(* ===== verification/TxProto.v ===== *)
(** Reading the messages of a transaction from the wire: the generated
    [Unmarshal] and [Size] methods of [Any] ([codec/types/any.pb.go]) and of
    [Fee], [ModeInfo], [SignerInfo], [AuthInfo], [TxBody] and [Tx]
    ([types/tx/tx.pb.go]).

    A decoder sets the fields of the message it is called on, so a message
    field that occurs twice is merged into the first one, and [cachedValue] of
    an [Any] that was read is nil. *)
From S2P Require Import Prelude GoStrings SdkInt CoinSet Coins BitArray Wire Decoding Keys Multisig TxTypes.

Definition keep {M} (m : M) (_ : bytes) : M := m.

(* ------------------------------------------------------------------ *)
(** * Decoders *)
Section AnyMessage.
Context {V : Type}.

Definition empty_Any : Any V := MkAny "" [] [] None.
(** [ClearCachedValue] *)
Definition ClearCachedValue (a : Any V) : Any V := MkAny (TypeUrl a) (Value a) (Any_unrecognized a) None.

Definition Any_field (m : Any V) (num wt l : Z) (buf : bytes) :=
  if num =? 1 then
    get_bytes (fun bs => MkAny (bytes_str bs) (Value m) (Any_unrecognized m) (cachedValue m)) wt l buf
  else if num =? 2 then
    get_bytes (fun bs => MkAny (TypeUrl m) bs (Any_unrecognized m) (cachedValue m)) wt l buf
  else None.
Definition Any_unknown (m : Any V) (bs : bytes) : Any V :=
  MkAny (TypeUrl m) (Value m) (Any_unrecognized m ++ bs) (cachedValue m).
Definition Any_Unmarshal (m : Any V) (dAtA : bytes) : res (Any V) := unmarshal Any_field Any_unknown m dAtA.
Definition Any_Size (m : Any V) : Z :=
  opt_bytes_size (to_bytes (TypeUrl m)) + opt_bytes_size (Value m) + Z.of_nat (length (Any_unrecognized m)).
End AnyMessage.

(** [Fee]; a coin that is read starts with the nil amount. *)
Definition empty_Coin : Coin := MkCoin "" (MkInt None).
Definition Fee_field (m : Fee) (num wt l : Z) (buf : bytes) :=
  let '(MkFee amount gas payer granter) := m in
  if num =? 1 then get_msg (fun c => MkFee (amount ++ [c]) gas payer granter) (Coin_Unmarshal empty_Coin) wt l buf
  else if num =? 2 then get_varint (fun v => MkFee amount v payer granter) wt buf
  else if num =? 3 then get_bytes (fun bs => MkFee amount gas (bytes_str bs) granter) wt l buf
  else if num =? 4 then get_bytes (fun bs => MkFee amount gas payer (bytes_str bs)) wt l buf
  else None.
Definition empty_Fee : Fee := MkFee [] 0 "" "".
Definition Fee_Unmarshal (m : Fee) (dAtA : bytes) : res Fee := unmarshal Fee_field keep m dAtA.

(** [ModeInfo_Single]: the mode is an [int32], and [ModeInfo_Multi]. *)
Definition Single_field (_ : Z) (num wt l : Z) (buf : bytes) :=
  if num =? 1 then get_varint wrap_i32 wt buf else None.
Definition Single_Unmarshal (mode : Z) (dAtA : bytes) : res Z := unmarshal Single_field keep mode dAtA.
Definition Multi_field (mode_info : bytes -> res ModeInfo) (m : option CompactBitArray * list ModeInfo)
    (num wt l : Z) (buf : bytes) :=
  let '(ba, mis) := m in
  if num =? 1 then
    get_msg (fun b => (Some b, mis)) (CompactBitArray_Unmarshal (default (MkBitArray 0 []) ba)) wt l buf
  else if num =? 2 then get_msg (fun mi => (ba, mis ++ [mi])) mode_info wt l buf
  else None.

(** [ModeInfo]: a case of the oneof replaces the one read before. *)
Definition ModeInfo_field (mode_info : bytes -> res ModeInfo) (m : ModeInfo) (num wt l : Z) (buf : bytes) :=
  if num =? 1 then get_msg ModeInfo_Single_ (Single_Unmarshal 0) wt l buf
  else if num =? 2 then
    get_msg (fun '(ba, mis) => ModeInfo_Multi_ ba mis) (unmarshal (Multi_field mode_info) keep (None, [])) wt l buf
  else None.
(** Every level of nesting is shorter than the one around it. *)
Fixpoint ModeInfo_decode (depth : nat) (m : ModeInfo) (dAtA : bytes) : res ModeInfo :=
  match depth with
  | O => Err err_eof
  | S depth => unmarshal (ModeInfo_field (ModeInfo_decode depth ModeInfo_Sum_nil)) keep m dAtA
  end.
Definition ModeInfo_Unmarshal (m : ModeInfo) (dAtA : bytes) : res ModeInfo := ModeInfo_decode (S (length dAtA)) m dAtA.

(** [&ModeInfo{}] and [&Any{}] are allocated when the pointer is nil. *)
Definition SignerInfo_field (m : SignerInfo) (num wt l : Z) (buf : bytes) :=
  let '(MkSignerInfo key mode sequence) := m in
  if num =? 1 then
    get_msg (fun a => MkSignerInfo (Some a) mode sequence) (Any_Unmarshal (default empty_Any key)) wt l buf
  else if num =? 2 then
    get_msg (fun mi => MkSignerInfo key mi sequence)
      (ModeInfo_Unmarshal (match mode with ModeInfo_ptr_nil => ModeInfo_Sum_nil | _ => mode end)) wt l buf
  else if num =? 3 then get_varint (fun v => MkSignerInfo key mode v) wt buf
  else None.
Definition empty_SignerInfo : SignerInfo := MkSignerInfo None ModeInfo_ptr_nil 0.
Definition SignerInfo_Unmarshal (m : SignerInfo) (dAtA : bytes) : res SignerInfo := unmarshal SignerInfo_field keep m dAtA.

Definition AuthInfo_field (m : AuthInfo) (num wt l : Z) (buf : bytes) :=
  let '(MkAuthInfo infos fee) := m in
  if num =? 1 then get_msg (fun si => MkAuthInfo (infos ++ [si]) fee) (SignerInfo_Unmarshal empty_SignerInfo) wt l buf
  else if num =? 2 then get_msg (fun f => MkAuthInfo infos (Some f)) (Fee_Unmarshal (default empty_Fee fee)) wt l buf
  else None.
Definition empty_AuthInfo : AuthInfo := MkAuthInfo [] None.
Definition AuthInfo_Unmarshal (m : AuthInfo) (dAtA : bytes) : res AuthInfo := unmarshal AuthInfo_field keep m dAtA.

Section BodyMessage.
Context {Msg : Type}.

══════════

## Work order
Establish how many lines of the data above contain "infos". State that number and no more.

## Solution for this task
3